**WHAT YOU HAVE TO DO**. Filter the records below for the word "Theorem". Keep each line that has it.

**Records from a data source**.

Lemma Contains_decides (ts : list T) (t : T) :
  sliceutil.decidesEquality equals ->
  sliceutil.Contains equals ts t = Some (bool_decide (t ∈ ts)).
Proof.
  intros Heq. induction ts as [|v rest IH]; cbn [sliceutil.Contains].
  - rewrite bool_decide_eq_false_2 by apply not_elem_of_nil. reflexivity.
  - rewrite (Heq v t). destruct (decide (v = t)) as [-> | Hne].
    + rewrite bool_decide_eq_true_2 by reflexivity.
      rewrite bool_decide_eq_true_2 by (apply elem_of_cons; auto). reflexivity.
    + rewrite bool_decide_eq_false_2 by assumption. rewrite IH. f_equal.
      apply bool_decide_ext. rewrite elem_of_cons.
      split; [auto | intros [H | H]; [congruence | assumption]].
Qed.

(** X7.  For an element type whose [==] decides equality, [Contains] never
    panics and returns true exactly when the element occurs in the slice. *)
Theorem Contains_spec (ts : list T) (t : T) :
  sliceutil.decidesEquality equals ->
  sliceutil.Contains equals ts t = Some (bool_decide (t ∈ ts)).
Proof. apply Contains_decides. Qed.

Lemma ContainsAll_decides (ts ts2 : list T) :
  sliceutil.decidesEquality equals ->
  sliceutil.ContainsAll equals ts ts2 = Some (bool_decide (ts2 ⊆ ts)).
Proof.
  intros Heq. induction ts2 as [|t rest IH]; cbn [sliceutil.ContainsAll].
  - rewrite bool_decide_eq_true_2; [reflexivity |].
    intros x Hx. now apply elem_of_nil in Hx.
  - rewrite (Contains_decides ts t Heq).
    destruct (decide (t ∈ ts)) as [Hin | Hnin].
    + rewrite bool_decide_eq_true_2 by assumption. rewrite IH. f_equal.
      apply bool_decide_ext. split.
      * intros Hrest x Hx. apply elem_of_cons in Hx as [-> | Hx]; auto.
      * intros Hall x Hx. apply Hall. apply elem_of_cons. auto.
    + rewrite bool_decide_eq_false_2 by assumption.
      rewrite bool_decide_eq_false_2; [reflexivity |].
      intros Hall. apply Hnin, Hall, elem_of_cons. auto.
Qed.

(** X8.  For an element type whose [==] decides equality, [ContainsAll ts ts2]
    never panics and returns true exactly when every element of [ts2] occurs
    in [ts]; in particular it is true for the empty [ts2]. *)
Theorem ContainsAll_spec (ts ts2 : list T) :
  sliceutil.decidesEquality equals ->
  sliceutil.ContainsAll equals ts ts2 = Some (bool_decide (ts2 ⊆ ts)).
Proof. apply ContainsAll_decides. Qed.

**WRITTEN ANSWER**.
Theorem Contains_spec (ts : list T) (t : T) :
Theorem ContainsAll_spec (ts ts2 : list T) :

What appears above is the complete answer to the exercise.